6. La fin de l’élitisme républicain

Chaque pays a son mode de sélection des élites. L’Angleterre a ses collèges et ses universités, la Russie, ses grandes universités et ses académies, les Etats-Unis d’Amérique leurs grandes universités et l’accaparement des élites du reste du monde ; la France, elle, a l’élitisme républicain structuré autour des classes préparatoires, des grandes écoles (publiques et privées) et des grands corps. Le système a sans doute ses imperfections ; il a aussi sa force, une sélection sévère fondée sur des critères, certes, imparfaits mais objectifs et connus ; il a aussi son efficacité, car ce qui reste aujourd’hui de puissance française ou euro-française – dans le nucléaire, l’énergie, l’espace, l’aéronautique, l’optique, les télécommunications et l’armement – est le produit de ce système de sélection.

Or l’élitisme républicain est aujourd’hui fortement menacé. Au motif que l’Education nationale ne remplit plus, à la base, c’est-à-dire dans les écoles primaires et les collèges, son rôle de détection des enfants capables, et de promotion sociale des plus méritants, on reproche au système des classes préparatoires d’être discriminatoire. Et pour y faire face les autorités politiques et patronales préconisent la « discrimination positive », ce qui revient à remplacer le système imparfait du concours par la faveur et la combine ; et à privilégier la Seine-Saint-Denis sur le Rouergue.
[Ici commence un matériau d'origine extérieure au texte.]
(** Two valid dates with the same ordinal are the same date. *)
Lemma toordinal_inj (a b : datetime) :
  valid a = true -> valid b = true -> toordinal a = toordinal b -> a = b.
Proof.
  intros Ha Hb E.
  pose proof (compare_toordinal a b Ha Hb) as C.
  rewrite E, Z.compare_refl in C. unfold compare in C.
  destruct a as [ya ma da], b as [yb mb db]; simpl in C.
  destruct (Z.compare_spec ya yb); try discriminate.
  destruct (Z.compare_spec ma mb); try discriminate.
  apply Z.compare_eq in C. congruence.
Qed.

Lemma toordinal_max (d : datetime) :
  valid d = true -> toordinal d <= toordinal max.
Proof.
  intros Hv. apply le_toordinal; [exact Hv | reflexivity |].
  apply valid_bounds in Hv. destruct Hv as (Hy & Hm & Hd).
  pose proof (days_in_month_bounds (year d) (month d)).
  unfold le, gt, compare. simpl.
  destruct (Z.compare_spec (year d) 9999); try reflexivity; try lia.
  destruct (Z.compare_spec (month d) 12); try reflexivity; try lia.
  destruct (Z.compare_spec (day d) 31); try reflexivity; try lia.
Qed.

(** The successor of a valid date other than the last one is valid, and is
    the date one ordinal later: it is [d + timedelta(days=1)]. *)
Lemma next_day_valid (d : datetime) :
  valid d = true -> d <> max -> valid (next_day d) = true.
Proof.
  intros Hv Hne. apply valid_bounds in Hv. destruct Hv as (Hy & Hm & Hd).
  apply valid_bounds. unfold next_day.
  destruct (Z.ltb_spec (day d) (days_in_month (year d) (month d))); simpl.
  - lia.
  - destruct (Z.ltb_spec (month d) 12); simpl.
    + pose proof (days_in_month_bounds (year d) (month d + 1)). lia.
    + assert (month d = 12) as E12 by lia.
      rewrite E12 in *. change (days_in_month (year d) 12) with 31 in *.
      assert (day d = 31) by lia.
      assert (year d <> 9999).
      { intros E. apply Hne. destruct d; simpl in *; subst. reflexivity. }
      change (days_in_month (year d + 1) 1) with 31. lia.
Qed.
(** * SwiftAttend: registration and check-in handlers of [frontend/app.py]

    A shallow embedding of the Flask handlers over an explicit model of the
    three SQLAlchemy tables.  Every handler is a computation in a small
    state-and-early-exit monad over the [world] (database, flashed messages,
    mock mail log); what Flask and SQLAlchemy supply at run time (the clock,
    [uuid.uuid4()], the external host URL) is passed in as [env]. *)

From Stdlib Require Import String Ascii List Bool Arith ZArith Lia.
From Stdlib Require Import Sorted Permutation.
From ExtLib Require Import Structures.Monad.
Import ListNotations.
Import MonadNotation.
Local Open Scope string_scope.
Local Open Scope list_scope.
Local Open Scope monad_scope.

(** ** Values *)

(** [datetime.utcnow()]: seconds since the epoch, UTC. *)
Definition datetime := Z.

Definition digit (n : Z) : ascii := ascii_of_nat (48 + Z.to_nat (n mod 10)).

Definition two_digits (n : Z) : string :=
  String (digit (n / 10)) (String (digit n) EmptyString).

(** [t.strftime("%H:%M")] *)
Definition strftime_HM (t : datetime) : string :=
  two_digits ((t / 3600) mod 24) ++ ":" ++ two_digits ((t / 60) mod 60).

(** Python truthiness of a string, and of [dict.get] results ([None] when the
    key is absent). *)
Definition truthy (s : string) : bool := negb (s =? EmptyString).

Definition truthy_opt (o : option string) : bool :=
  match o with
  | Some s => truthy s
  | None => false
  end.

(** A [dict] with string keys and values: [request.form], and the JSON object
    returned by [request.get_json()]. *)
Definition dict := list (string * string).

Fixpoint dict_get (d : dict) (k : string) : option string :=
  match d with
  | [] => None
  | (k', v) :: d' => if k' =? k then Some v else dict_get d' k
  end.

(** ** Models *)

Module Event.
Record t := mk {
  id : string;
  name : string;
  date : datetime;
  location : string;
  description : option string;
  created_at : datetime
}.
End Event.

Module Participant.
Record t := mk {
  id : string;
  event_id : string;
  name : string;
  student_id : string;
  email : string;
  registration_date : datetime
}.
End Participant.

Module Attendance.
Record t := mk {
  id : nat;
  participant_id : string;
  event_id : string;
  check_in_time : datetime
}.
End Attendance.

(** The three tables, rows in insertion (rowid) order. *)
Record db := mkdb {
  events : list Event.t;
  participants : list Participant.t;
  attendances : list Attendance.t
}.

(** ** Helper functions of the module *)

(** The image [qrcode.make(data, ...)] renders, named by the payload it
    encodes; [generate_qr_code_svg] returns its SVG text. *)
Inductive svg := SvgPathImage (data : string).

Definition generate_qr_code_svg (data : string) : svg := SvgPathImage data.

Definition qr_payload (s : svg) : string :=
  match s with SvgPathImage data => data end.

(** One call of [send_registration_email]: what the mock prints. *)
Record mail := mkmail {
  recipient_email : string;
  participant_name : string;
  event_name : string;
  qr_code_svg : svg
}.

(** ** Responses *)

Inductive endpoint :=
| admin_events_endpoint
| register_for_event_endpoint (event_id : string)
| show_participant_qr_endpoint (participant_id : string).

(** [url_for(endpoint, **values)] from the route rules.  Identifiers are
    [str(uuid.uuid4())]: hex digits and hyphens, which the URL builder leaves
    as they are. *)
Definition url_for (ep : endpoint) : string :=
  match ep with
  | admin_events_endpoint => "/admin/events"
  | register_for_event_endpoint event_id => "/event/" ++ event_id ++ "/register"
  | show_participant_qr_endpoint participant_id =>
      "/participant/" ++ participant_id ++ "/qr"
  end.

(** [url_for(..., _external=True)] *)
Definition url_for_external (host_url : string) (ep : endpoint) : string :=
  host_url ++ url_for ep.

Inductive exn :=
| NameError (name : string)
| AttributeError (attr : string)
| IntegrityError (constraint : string).

(** Values handed to [render_template] and to [jsonify]. *)
Inductive tvalue :=
| TEvent (e : Event.t)
| TParticipant (p : Participant.t)
| TParticipants (ps : list Participant.t)
| TCount (n : nat)
| TSvg (s : svg)
| TForm (f : dict).
(** X5 on the connection that is gone. *)
Lemma insert_record_raises_only_from_rollback_witness :
  exists w events,
    pg_rollback 0 w = (lost_connection_after, Raise (DriverError "connection already closed"))
    /\ [EvExecute 0 insert_name [PStr "Alice"]; EvRollback 0]
       = [] ++ events ++ [EvRollback 0].
Proof.
  exact (insert_record_raises_only_from_rollback "users" ["name"] [PStr "Alice"] false
           (started lost_connection) (c := 0)
           (p' := {| server := lost_connection_after;
                     trace := [EvExecute 0 insert_name [PStr "Alice"]; EvRollback 0];
                     _instance := _instance (started lost_connection) |})
           (e := DriverError "connection already closed")
           eq_refl eq_refl).
Defined.

(** X7 without [autocommit]. *)
Lemma update_record_success_witness :
  update_record "users" ["name"] [PStr "Alicia"] "id = %s" [PInt 1] false
                (started (answering [three_updated]))
  = ({| server := answering [];
        trace := [EvExecute 0 update_name [PStr "Alicia"; PInt 1]];
        _instance := _instance (started (answering [])) |},
     Ok 3%Z).
Proof.
  exact (update_record_success (table := "users") (columns := ["name"])
           [PStr "Alicia"] (where_clause := "id = %s") [PInt 1] false
           (started (answering [three_updated]))
           (c := 0) (stmt := update_name) (w1 := answering [])
           (cur := {| description := None; rows := []; rowcount := 3 |})
           (w2 := answering [])
           eq_refl eq_refl eq_refl eq_refl eq_refl).
Defined.

(** X8 on a statement the server rejects. *)
Lemma update_record_failure_propagates_witness :
  update_record "users" ["name"] [PStr "Alicia"] "id = %s" [PInt 1] true
                (started (answering [Raise (DriverError "deadlock detected")]))
  = ({| server := answering [];
        trace := [EvExecute 0 update_name [PStr "Alicia"; PInt 1]];
        _instance := _instance (started (answering [])) |},
     Raise (DriverError "deadlock detected")).
Proof.
  exact (update_record_failure_propagates (table := "users") (columns := ["name"])
           [PStr "Alicia"] (where_clause := "id = %s") [PInt 1] true
           (started (answering [Raise (DriverError "deadlock detected")]))
           (c := 0) (stmt := update_name) (w1 := answering [])
           (r := Raise (DriverError "deadlock detected"))
           eq_refl eq_refl eq_refl eq_refl).
Defined.

(** ... and on a commit that fails: the exception of the commit comes
    out, after the statement ran, and nothing is rolled back. *)
Example update_record_commit_fails :
  update_record "users" ["name"] [PStr "Alicia"] "id = %s" [PInt 1] true
                (started {| opened := 1; replies := [three_updated];
                            on_commit := Raise (DriverError "could not serialize access");
                            on_rollback := Ok tt |})
  = ({| server := {| opened := 1; replies := [];
                     on_commit := Raise (DriverError "could not serialize access");
                     on_rollback := Ok tt |};
        trace := [EvExecute 0 update_name [PStr "Alicia"; PInt 1]; EvCommit 0];
        _instance := _instance (started (answering [])) |},
     Raise (DriverError "could not serialize access")).
Proof. reflexivity. Qed.

(** X9 on a table with two rows. *)
Lemma select_records_outcome_witness :
  select_records "users" (ColumnStr "*") None None (started (answering [two_rows]))
  = ({| server := answering [];
        trace := [EvExecute 0 select_all []];
        _instance := _instance (started (answering [])) |},
     Ok [[("id", PInt 1); ("name", PStr "Alice")];
         [("id", PInt 2); ("name", PStr "Bob")]]).
Proof.
  exact (select_records_outcome "users" (ColumnStr "*") None None
           (started (answering [two_rows]))
           (c := 0) (stmt := select_all) (w := answering []) (r := two_rows)
           eq_refl eq_refl eq_refl).
Defined.

(** X10 on a server that does not have the database. *)
Lemma Database_failed_connect_witness :
  Database cfg unconnected
  = ({| server := ToyServer.empty_server;
        trace := [EvConnect "cars" "scraper" "secret" "localhost" "5432"];
        _instance := Some {| _Database__initialized := false;
                             _connection := None;
                             _initialized := None |} |},
     Raise (DriverError "database cars does not exist"))
  /\ snd (connection (fst (Database cfg unconnected)))
     = Raise (AttributeError "'Database' object has no attribute '_connection'").
Proof.
  exact (Database_failed_connect cfg unconnected
           (w := ToyServer.empty_server)
           (e := DriverError "database cars does not exist")
           eq_refl eq_refl).
Defined.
7. Quelles causes ? Tyrannie médiatique, tyrannie des minorités, tyrannie culpabilisatrice

L’ampleur des bouleversements en cours doit conduire à s’interroger sur les causes.

La première cause est l’abdication de tous les pouvoirs devant la tyrannie médiatique : ce qui détermine les actions et les prises de position des hommes politiques comme des grands patrons, ce sont désormais les exigences de la « communication » ; on ne décide plus de ce qui est bon, on décide de ce qui est bien communicable.

La deuxième cause est la tyrannie des minorités : celles-ci sont visibles et revendicatrices alors que la majorité est à la fois silencieuse et invisible.

La troisième cause est la tyrannie culpabilisatrice : les forces les plus nombreuses (la majorité d’origine européenne et chrétienne, les familles), les forces les plus puissantes (la technostructure issue des grands concours) sont paralysées par la culpabilisation, elle-même conséquence de la tyrannie des minorités et de la tyrannie médiatique.

8. Quelles réponses : la réponse électorale ?

La première réponse envisageable est la réponse démocratique, la réponse politique. Aujourd’hui les victimes de l’évolution actuelle en termes économiques, fiscaux, sociaux, culturels et sentimentaux sont encore majoritaires en France. Il pourrait donc y avoir une réponse en terme électoral. On peut d’ailleurs penser que les événements de 2005 font pencher la balance électorale vers la droite identitaire et sécuritaire et que le total des voix Le Pen/Sarkozy/Villiers sera sûrement élevé en 2007. Mais l’exercice électoral est strictement cadré par la sélection médiatique préalable :
– avant le premier tour, par la répartition des rôles : protestataire radical d’un côté, homme de gouvernement responsable, c’est-à-dire sensible à l’humeur médiatique, de l’autre ;
– après le premier tour, par l’interdiction formelle de toute coalition de deux électorats partageant pourtant des « valeurs communes » selon l’expression de Charles Pasqua… en 1988 !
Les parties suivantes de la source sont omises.